A few months ago, Jim McCarthy wrote about an AP poll that stated one in four people didn’t read a book last year. Many people found this news to be shocking and disappointing. Personally, I was more fascinated with another statistic: women read more books than men. According to the poll, the average woman read nine books that year, compared with only five books for men.

I tend to challenge broad statements made about the differences between men and women. For example, film executives would have you believe that the only people going to the movies are teenage boys. When Sex and the City was such a huge success in theaters recently, I felt like it was the hundredth time that I’d witnessed the industry’s amazement at the fact that women do indeed also like to go to the movies! So am I really to believe these reports about women having more interest in reading than men? I decided to do a little detective work and get to the bottom of the book buying habits of men and women.
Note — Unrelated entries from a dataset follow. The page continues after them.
Definition sim_asked_disk (command : Z) : usb bulk ms_info :=
  mk_usb (mk_bulk 0 (cbw_bytes (sim_block command)) [] [] 0 0 []) core_init sim_disk [].

(** * Theorem *)

(** C17: MS_Device_USBTask when a command block wrapper has arrived, against a host
    that clears halts, with a callback that keeps [Medium].  The task ends and does
    what the protocol [transact] says: a block with the right signature, an existing
    unit, no reserved flags and a length of 1 to 16 runs the callback, with the IN
    endpoint selected exactly when the block asks for data and the host's next packet
    in the OUT bank, and is answered by one packet of 13 bytes with the block's tag,
    the length that is left and the result, also when a failed command had halted an
    endpoint; any other block runs nothing, sends nothing and halts both endpoints. *)
Theorem ms_command_refines {H A} `{Hardware H} {out_ep in_ep patience} `{!BulkHost H out_ep in_ep patience} fuel
    (get_ms : A -> ms_info) (put_ms : ms_info -> A -> A) callback medium `{!Medium get_ms callback medium} c sent nx a' b' (s : usb H A) :
  (patience < fuel)%nat -> (31 <= fuel)%nat -> (forall i a, get_ms (put_ms i a) = i) -> (forall i j a, put_ms i (put_ms j a) = put_ms i a) ->
  (13 <= bulk_size)%nat -> cbw_ok c -> ms_ready out_ep in_ep (get_ms (app s)) ->
  bulk_of (hw s) = mk_bulk (b_sel (bulk_of (hw s))) (cbw_bytes c) [] sent 0 0 nx ->
  transact get_ms put_ms out_ep in_ep patience medium (app s) c (bulk_of (hw s)) = Some (a', b') ->
  exists s', MS_Device_USBTask fuel get_ms put_ms callback s = (Done tt, s') /\ app s' = a' /\ bulk_of (hw s') = b'.
Proof.
  intros Hp Hf Hg Hpp Hsize Hc Hr Hb Ht. pose proof (conj Hb eq_refl : at_bulk _ (app s) s) as Hs. rewrite Hb in Ht.
  destruct (wp_run _ _ _ _ (wp_task fuel Hp Hf get_ms put_ms Hg Hpp callback medium c (app s) _ sent nx a' b' (fun _ _ => False) s Hc Hr Hsize Hs Ht))
    as (o & s' & E & [([] & -> & Hs1 & Hs2)|(? & _ & [])]).
  by exists s'.
Qed.

(** Witness of C17: INQUIRY, which the medium does not know; the endpoint is halted,
    the host clears it and receives the status with the result 1. *)
Lemma ms_command_refines_witness :
  exists s', MS_Device_USBTask 31 id (fun i _ => i) sim_callback (sim_asked_disk 18) = (Done tt, s') /\
    IsMassStoreReset (app s') = false /\
    b_sent (bulk_of (hw s')) = [[0x55; 0x53; 0x42; 0x53; 0x44; 0x33; 0x22; 0x11; 36; 0; 0; 0; 1]].
Proof.
  destruct (ms_command_refines (out_ep := 1) (in_ep := 2) (patience := 3) 31 id (fun i _ => i) sim_callback sim_medium (sim_block 18) [] []
    (upd id (fun i _ => i) (set_status (map Some (csw_bytes 0x11223344 36 false))) (upd id (fun i _ => i) (set_block (read_cbw (sim_block 18) (replicate 31 (Some 0)))) sim_disk))
    (mk_bulk 2 [] [] [csw_bytes 0x11223344 36 false] 0 0 []) (sim_asked_disk 18)) as (s' & E & Ha & Hb);
    [lia|lia|done|done|cbn; lia|apply (bool_decide_unpack _); by vm_compute|by split_and!|reflexivity|vm_compute; reflexivity|].
  exists s'. split; [exact E|clear E]. rewrite Ha, Hb. split; reflexivity.
Defined.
I started by looking up what sorts of books women and men are more likely to buy. According to a recent Harris poll, women are more likely to read mysteries (57% versus 38%), religious books (32% versus 24%), and romance novels (38% versus 3%). Men are more likely to read history (44% versus 27%), science fiction (34% versus 18%) and political books (22% versus 9%). None of these statistics are especially startling, but what I did find a little surprising is that overall many more women read general fiction than men. In 2007, an NPR story commented on studies showing that men actually account for only 20% of the fiction market.

A quick glance at a recent NY Times fiction bestseller list seems to support this statistic. Nora Roberts, Janet Evanovich, Jane Green, Emily Giffin, Danielle Steel, and Lauren Weisberger are just representative of the primarily female authors on the list, and most of their books have female protagonists. The non-fiction bestseller list, however, appears to be more gender neutral, at least in terms of content.

I decided to conduct my own poll and sent out an e-mail to some friends inquiring about their reading habits. Many women wrote back that they felt they read the same amount of non-fiction as the men in their lives, but confirmed that they did read more fiction, while they thought men tended to gravitate towards history, biography and general non-fiction books. Interestingly, a few men replied that while they didn’t read much fiction, they felt they put in more hours each day reading online news sites, magazines, and newspapers.

Perhaps the most interesting statistic of all is that of the friends I e-mailed, many more women than men responded with answers. So after all of my research, I guess the only thing I can state with certainty is that among my circle of friends, men and women both read an impressive amount of books, but only my female friends read my e-mails!

So what do you think about all of this? Do women really read more than men?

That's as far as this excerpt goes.